• **WORK ITEM**
Find each line in the records below that contains the word "FPower", and copy it out.

• **DATA TO PROCESS**
□ □ □ □

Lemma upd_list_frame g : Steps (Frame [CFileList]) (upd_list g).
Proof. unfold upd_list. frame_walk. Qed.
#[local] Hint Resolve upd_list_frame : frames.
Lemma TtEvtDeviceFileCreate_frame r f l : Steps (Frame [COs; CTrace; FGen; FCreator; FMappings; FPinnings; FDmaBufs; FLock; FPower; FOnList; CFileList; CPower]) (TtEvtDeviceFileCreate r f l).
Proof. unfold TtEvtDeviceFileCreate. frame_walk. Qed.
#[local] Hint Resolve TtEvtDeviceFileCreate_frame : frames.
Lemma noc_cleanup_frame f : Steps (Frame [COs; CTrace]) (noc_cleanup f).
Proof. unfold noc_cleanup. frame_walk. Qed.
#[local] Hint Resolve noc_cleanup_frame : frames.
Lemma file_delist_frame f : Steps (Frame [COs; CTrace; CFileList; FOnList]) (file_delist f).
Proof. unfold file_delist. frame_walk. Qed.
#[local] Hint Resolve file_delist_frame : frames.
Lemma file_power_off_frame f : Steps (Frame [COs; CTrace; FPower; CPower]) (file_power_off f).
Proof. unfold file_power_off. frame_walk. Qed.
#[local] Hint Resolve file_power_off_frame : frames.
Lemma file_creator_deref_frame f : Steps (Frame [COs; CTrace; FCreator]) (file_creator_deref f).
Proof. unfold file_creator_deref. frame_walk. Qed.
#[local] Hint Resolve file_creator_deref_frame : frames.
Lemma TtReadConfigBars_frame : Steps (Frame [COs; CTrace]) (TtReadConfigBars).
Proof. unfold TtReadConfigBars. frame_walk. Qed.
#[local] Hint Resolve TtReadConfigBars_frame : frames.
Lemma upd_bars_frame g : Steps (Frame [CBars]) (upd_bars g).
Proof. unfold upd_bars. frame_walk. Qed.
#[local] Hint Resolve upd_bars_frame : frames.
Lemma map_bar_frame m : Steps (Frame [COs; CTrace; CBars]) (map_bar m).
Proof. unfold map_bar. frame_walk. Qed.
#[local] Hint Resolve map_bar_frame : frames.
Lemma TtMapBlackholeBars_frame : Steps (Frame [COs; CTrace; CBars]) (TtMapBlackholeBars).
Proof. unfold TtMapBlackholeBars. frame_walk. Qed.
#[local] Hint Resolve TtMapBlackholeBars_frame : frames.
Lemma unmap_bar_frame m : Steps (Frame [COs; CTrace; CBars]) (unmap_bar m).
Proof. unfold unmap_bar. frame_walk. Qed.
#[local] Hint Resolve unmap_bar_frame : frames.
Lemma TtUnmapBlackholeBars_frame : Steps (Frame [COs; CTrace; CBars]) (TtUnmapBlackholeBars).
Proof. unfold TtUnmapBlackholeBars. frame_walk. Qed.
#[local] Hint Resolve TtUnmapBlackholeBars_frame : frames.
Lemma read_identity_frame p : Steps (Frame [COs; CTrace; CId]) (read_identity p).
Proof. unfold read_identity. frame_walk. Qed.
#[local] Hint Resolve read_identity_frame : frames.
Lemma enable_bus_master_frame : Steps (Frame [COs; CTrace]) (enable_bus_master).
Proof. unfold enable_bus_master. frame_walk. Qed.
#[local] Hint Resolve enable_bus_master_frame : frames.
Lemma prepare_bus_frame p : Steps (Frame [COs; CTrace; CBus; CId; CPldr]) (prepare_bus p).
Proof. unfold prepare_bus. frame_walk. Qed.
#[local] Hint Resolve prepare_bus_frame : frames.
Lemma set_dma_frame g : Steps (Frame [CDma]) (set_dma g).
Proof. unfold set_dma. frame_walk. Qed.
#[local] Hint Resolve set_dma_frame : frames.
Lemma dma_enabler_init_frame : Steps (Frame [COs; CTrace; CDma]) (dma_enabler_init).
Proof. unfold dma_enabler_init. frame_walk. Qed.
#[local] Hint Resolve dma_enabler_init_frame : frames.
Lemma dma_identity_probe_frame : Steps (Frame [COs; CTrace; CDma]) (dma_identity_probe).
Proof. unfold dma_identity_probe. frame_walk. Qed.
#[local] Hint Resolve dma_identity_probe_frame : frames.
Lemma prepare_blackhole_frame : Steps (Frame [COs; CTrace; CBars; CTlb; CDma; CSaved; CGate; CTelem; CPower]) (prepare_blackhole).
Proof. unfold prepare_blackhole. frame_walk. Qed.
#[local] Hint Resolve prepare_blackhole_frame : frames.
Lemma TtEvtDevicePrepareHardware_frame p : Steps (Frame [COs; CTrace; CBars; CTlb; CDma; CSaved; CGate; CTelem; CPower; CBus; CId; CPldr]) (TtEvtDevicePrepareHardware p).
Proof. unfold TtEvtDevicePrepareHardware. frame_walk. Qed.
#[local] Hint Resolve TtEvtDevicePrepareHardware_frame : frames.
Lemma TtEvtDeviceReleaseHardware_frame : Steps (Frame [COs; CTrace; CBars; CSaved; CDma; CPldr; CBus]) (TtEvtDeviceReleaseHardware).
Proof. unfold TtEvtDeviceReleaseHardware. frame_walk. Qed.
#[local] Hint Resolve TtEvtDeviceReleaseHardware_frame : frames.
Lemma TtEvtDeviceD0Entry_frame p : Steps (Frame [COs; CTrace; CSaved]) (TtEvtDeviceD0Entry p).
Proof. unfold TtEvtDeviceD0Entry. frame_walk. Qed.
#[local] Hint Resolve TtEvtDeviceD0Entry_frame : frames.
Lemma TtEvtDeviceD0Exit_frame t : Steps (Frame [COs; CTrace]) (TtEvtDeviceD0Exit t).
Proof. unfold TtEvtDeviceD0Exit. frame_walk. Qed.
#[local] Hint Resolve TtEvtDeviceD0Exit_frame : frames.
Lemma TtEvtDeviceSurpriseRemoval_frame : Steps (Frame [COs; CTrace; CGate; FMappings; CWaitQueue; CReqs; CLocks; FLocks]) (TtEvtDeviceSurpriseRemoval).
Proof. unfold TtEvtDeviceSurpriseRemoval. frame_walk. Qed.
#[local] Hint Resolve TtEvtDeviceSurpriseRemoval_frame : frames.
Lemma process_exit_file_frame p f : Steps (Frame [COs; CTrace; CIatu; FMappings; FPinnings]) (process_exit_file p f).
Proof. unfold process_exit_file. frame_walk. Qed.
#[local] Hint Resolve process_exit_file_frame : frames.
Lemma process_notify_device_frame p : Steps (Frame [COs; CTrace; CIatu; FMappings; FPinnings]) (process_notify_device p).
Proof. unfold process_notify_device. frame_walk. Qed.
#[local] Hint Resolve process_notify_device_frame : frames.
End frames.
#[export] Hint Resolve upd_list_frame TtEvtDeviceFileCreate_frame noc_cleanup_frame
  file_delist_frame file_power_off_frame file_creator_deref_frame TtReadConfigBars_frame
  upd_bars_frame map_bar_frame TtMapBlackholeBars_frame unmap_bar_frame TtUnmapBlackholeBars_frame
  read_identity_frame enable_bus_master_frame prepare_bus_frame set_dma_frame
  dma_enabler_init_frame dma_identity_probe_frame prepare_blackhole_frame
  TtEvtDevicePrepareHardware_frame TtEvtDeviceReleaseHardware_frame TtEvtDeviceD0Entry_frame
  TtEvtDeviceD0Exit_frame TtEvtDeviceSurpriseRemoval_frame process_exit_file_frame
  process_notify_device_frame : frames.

□ □ □ □

• **PROBLEM SOLUTION**
Lemma TtEvtDeviceFileCreate_frame r f l : Steps (Frame [COs; CTrace; FGen; FCreator; FMappings; FPinnings; FDmaBufs; FLock; FPower; FOnList; CFileList; CPower]) (TtEvtDeviceFileCreate r f l).
Lemma file_power_off_frame f : Steps (Frame [COs; CTrace; FPower; CPower]) (file_power_off f).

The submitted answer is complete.